Beginning with the line that has "split; [vm_compute; reflexivity|]. vm_compute.", please write out the remaining lines of the material exactly, the last one included.

++++++

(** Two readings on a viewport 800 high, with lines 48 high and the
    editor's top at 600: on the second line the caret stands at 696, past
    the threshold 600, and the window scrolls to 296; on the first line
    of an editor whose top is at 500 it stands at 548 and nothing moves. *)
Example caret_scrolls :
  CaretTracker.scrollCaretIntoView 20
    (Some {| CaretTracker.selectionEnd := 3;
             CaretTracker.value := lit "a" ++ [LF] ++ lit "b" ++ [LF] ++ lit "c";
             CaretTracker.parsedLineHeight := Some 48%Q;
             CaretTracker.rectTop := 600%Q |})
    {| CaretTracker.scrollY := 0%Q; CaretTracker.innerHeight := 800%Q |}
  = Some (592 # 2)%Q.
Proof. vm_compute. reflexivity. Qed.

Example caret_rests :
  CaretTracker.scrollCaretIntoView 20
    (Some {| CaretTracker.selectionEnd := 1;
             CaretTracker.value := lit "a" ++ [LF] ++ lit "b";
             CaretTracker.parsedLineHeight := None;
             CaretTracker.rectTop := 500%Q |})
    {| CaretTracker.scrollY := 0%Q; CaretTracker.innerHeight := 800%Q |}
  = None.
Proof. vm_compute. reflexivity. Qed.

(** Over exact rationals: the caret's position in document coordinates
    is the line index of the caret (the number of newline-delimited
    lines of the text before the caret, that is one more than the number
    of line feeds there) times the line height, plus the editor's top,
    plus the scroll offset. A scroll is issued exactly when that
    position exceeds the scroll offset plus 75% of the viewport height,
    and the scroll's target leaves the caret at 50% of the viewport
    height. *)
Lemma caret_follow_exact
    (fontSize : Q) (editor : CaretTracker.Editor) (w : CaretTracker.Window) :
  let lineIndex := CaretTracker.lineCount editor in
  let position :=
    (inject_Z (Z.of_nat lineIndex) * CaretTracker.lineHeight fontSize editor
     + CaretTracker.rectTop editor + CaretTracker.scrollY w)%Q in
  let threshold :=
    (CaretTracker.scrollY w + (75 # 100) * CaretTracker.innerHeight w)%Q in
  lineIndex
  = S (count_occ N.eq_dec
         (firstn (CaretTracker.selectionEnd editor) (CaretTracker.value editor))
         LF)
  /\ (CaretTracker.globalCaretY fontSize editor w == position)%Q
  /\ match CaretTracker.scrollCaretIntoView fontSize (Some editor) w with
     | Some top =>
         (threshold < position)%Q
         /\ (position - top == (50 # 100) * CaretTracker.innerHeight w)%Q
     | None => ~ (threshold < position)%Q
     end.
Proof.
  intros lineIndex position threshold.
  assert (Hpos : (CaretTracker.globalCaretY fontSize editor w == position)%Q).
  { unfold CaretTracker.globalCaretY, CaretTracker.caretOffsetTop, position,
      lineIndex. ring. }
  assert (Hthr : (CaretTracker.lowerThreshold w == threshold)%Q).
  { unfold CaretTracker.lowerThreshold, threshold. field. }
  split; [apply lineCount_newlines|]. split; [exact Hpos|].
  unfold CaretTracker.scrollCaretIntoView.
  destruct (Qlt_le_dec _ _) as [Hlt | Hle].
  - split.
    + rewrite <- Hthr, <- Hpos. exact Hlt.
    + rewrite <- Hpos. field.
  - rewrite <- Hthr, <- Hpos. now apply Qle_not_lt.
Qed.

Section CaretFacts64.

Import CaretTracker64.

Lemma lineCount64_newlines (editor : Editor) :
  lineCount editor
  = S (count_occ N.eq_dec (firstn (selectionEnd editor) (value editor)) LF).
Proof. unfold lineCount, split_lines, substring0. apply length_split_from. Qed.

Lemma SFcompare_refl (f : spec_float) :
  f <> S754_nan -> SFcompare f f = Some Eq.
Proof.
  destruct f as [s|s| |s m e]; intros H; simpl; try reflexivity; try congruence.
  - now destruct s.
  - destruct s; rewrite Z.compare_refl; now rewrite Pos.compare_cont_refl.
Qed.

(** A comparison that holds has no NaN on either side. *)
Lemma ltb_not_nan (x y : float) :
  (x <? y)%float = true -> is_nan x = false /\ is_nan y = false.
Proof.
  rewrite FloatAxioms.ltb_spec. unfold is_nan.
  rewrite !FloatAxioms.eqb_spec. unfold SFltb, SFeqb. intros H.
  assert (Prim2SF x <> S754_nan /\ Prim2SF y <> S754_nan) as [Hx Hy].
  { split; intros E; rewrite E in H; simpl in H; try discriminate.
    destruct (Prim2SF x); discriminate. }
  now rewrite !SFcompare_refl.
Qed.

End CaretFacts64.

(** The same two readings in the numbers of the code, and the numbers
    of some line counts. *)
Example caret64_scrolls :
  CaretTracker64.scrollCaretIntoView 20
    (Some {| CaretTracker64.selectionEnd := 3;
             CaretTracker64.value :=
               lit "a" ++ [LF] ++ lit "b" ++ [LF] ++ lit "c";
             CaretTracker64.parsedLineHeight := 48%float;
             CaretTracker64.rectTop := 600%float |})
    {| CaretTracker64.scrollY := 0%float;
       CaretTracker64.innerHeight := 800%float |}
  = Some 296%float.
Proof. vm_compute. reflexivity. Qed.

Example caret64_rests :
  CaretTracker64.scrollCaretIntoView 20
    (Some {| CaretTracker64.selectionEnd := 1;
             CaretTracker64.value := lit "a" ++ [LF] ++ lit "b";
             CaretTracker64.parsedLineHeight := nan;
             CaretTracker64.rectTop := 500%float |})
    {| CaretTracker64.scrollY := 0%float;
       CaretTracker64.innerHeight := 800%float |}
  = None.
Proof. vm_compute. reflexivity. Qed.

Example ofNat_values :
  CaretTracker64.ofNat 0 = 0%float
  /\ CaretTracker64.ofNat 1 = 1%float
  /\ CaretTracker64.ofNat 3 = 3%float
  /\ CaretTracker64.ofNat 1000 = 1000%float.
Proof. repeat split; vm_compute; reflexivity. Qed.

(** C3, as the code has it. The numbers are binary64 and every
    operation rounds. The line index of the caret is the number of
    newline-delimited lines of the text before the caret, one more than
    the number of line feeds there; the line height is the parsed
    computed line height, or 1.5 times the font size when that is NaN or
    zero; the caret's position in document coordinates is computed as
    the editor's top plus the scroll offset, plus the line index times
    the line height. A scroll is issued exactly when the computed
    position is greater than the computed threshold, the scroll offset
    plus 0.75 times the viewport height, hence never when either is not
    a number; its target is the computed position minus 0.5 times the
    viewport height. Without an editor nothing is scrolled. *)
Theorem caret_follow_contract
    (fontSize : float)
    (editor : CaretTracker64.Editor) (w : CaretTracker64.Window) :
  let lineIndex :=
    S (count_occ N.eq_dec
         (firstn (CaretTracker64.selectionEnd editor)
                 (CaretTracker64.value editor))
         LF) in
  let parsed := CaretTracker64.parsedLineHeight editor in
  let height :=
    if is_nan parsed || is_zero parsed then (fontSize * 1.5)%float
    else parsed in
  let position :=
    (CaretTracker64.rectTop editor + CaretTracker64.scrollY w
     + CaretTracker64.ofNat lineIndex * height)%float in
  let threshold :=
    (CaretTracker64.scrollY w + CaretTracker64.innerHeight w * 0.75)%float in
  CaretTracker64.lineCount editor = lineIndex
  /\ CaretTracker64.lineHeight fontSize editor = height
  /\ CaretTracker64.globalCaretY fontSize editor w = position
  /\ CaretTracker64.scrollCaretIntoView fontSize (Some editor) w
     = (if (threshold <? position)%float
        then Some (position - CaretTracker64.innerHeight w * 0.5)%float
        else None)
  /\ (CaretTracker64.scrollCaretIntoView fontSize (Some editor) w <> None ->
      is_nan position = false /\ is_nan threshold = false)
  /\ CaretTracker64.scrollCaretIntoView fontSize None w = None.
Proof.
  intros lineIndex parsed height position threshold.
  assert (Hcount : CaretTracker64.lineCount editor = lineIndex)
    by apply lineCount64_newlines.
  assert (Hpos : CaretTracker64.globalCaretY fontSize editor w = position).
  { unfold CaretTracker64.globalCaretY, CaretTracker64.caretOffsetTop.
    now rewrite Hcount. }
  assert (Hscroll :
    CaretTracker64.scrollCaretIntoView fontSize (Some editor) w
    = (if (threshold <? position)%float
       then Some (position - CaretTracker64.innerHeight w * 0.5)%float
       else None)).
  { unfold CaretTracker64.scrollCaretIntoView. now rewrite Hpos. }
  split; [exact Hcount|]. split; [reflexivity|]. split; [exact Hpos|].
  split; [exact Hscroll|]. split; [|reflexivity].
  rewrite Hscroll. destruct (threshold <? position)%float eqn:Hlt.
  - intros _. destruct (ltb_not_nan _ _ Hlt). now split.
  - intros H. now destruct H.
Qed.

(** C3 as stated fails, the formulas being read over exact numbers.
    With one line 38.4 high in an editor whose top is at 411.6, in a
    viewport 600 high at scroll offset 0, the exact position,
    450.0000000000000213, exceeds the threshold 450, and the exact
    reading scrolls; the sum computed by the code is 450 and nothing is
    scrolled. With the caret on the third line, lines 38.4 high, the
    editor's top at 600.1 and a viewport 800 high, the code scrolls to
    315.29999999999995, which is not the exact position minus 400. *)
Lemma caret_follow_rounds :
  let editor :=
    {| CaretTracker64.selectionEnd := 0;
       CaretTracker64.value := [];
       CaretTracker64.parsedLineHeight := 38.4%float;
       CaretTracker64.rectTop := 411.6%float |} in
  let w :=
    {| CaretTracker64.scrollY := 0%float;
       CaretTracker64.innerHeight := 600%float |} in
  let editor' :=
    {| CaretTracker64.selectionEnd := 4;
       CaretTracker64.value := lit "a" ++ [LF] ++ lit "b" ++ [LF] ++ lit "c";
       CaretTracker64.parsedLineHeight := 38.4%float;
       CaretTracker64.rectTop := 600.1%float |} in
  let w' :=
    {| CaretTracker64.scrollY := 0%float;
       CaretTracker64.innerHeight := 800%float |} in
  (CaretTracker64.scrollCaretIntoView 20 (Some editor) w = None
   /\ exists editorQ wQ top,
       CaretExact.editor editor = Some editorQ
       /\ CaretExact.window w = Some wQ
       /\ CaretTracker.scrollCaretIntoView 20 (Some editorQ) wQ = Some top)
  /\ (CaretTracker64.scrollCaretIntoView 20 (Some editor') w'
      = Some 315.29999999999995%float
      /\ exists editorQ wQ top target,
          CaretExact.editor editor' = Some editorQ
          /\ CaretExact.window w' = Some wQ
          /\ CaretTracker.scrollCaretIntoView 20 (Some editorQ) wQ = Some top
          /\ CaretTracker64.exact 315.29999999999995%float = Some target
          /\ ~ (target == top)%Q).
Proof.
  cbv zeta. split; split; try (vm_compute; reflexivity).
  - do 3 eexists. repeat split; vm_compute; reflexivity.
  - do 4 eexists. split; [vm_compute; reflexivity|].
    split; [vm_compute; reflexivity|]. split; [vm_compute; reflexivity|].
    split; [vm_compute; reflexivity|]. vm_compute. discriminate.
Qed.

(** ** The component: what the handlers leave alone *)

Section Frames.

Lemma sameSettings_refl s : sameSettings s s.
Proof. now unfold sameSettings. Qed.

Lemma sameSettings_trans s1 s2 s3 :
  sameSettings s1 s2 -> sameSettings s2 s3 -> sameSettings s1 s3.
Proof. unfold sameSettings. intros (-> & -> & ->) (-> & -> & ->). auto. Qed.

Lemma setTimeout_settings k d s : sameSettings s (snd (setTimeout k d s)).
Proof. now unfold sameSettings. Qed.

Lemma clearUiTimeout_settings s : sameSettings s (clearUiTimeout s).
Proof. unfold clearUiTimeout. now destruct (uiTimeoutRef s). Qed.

++++++

● **WRITTEN SOLUTION**:
    split; [vm_compute; reflexivity|]. vm_compute. discriminate.
Qed.

(** ** The component: what the handlers leave alone *)

Section Frames.

Lemma sameSettings_refl s : sameSettings s s.
Proof. now unfold sameSettings. Qed.

Lemma sameSettings_trans s1 s2 s3 :
  sameSettings s1 s2 -> sameSettings s2 s3 -> sameSettings s1 s3.
Proof. unfold sameSettings. intros (-> & -> & ->) (-> & -> & ->). auto. Qed.

Lemma setTimeout_settings k d s : sameSettings s (snd (setTimeout k d s)).
Proof. now unfold sameSettings. Qed.

Lemma clearUiTimeout_settings s : sameSettings s (clearUiTimeout s).
Proof. unfold clearUiTimeout. now destruct (uiTimeoutRef s). Qed.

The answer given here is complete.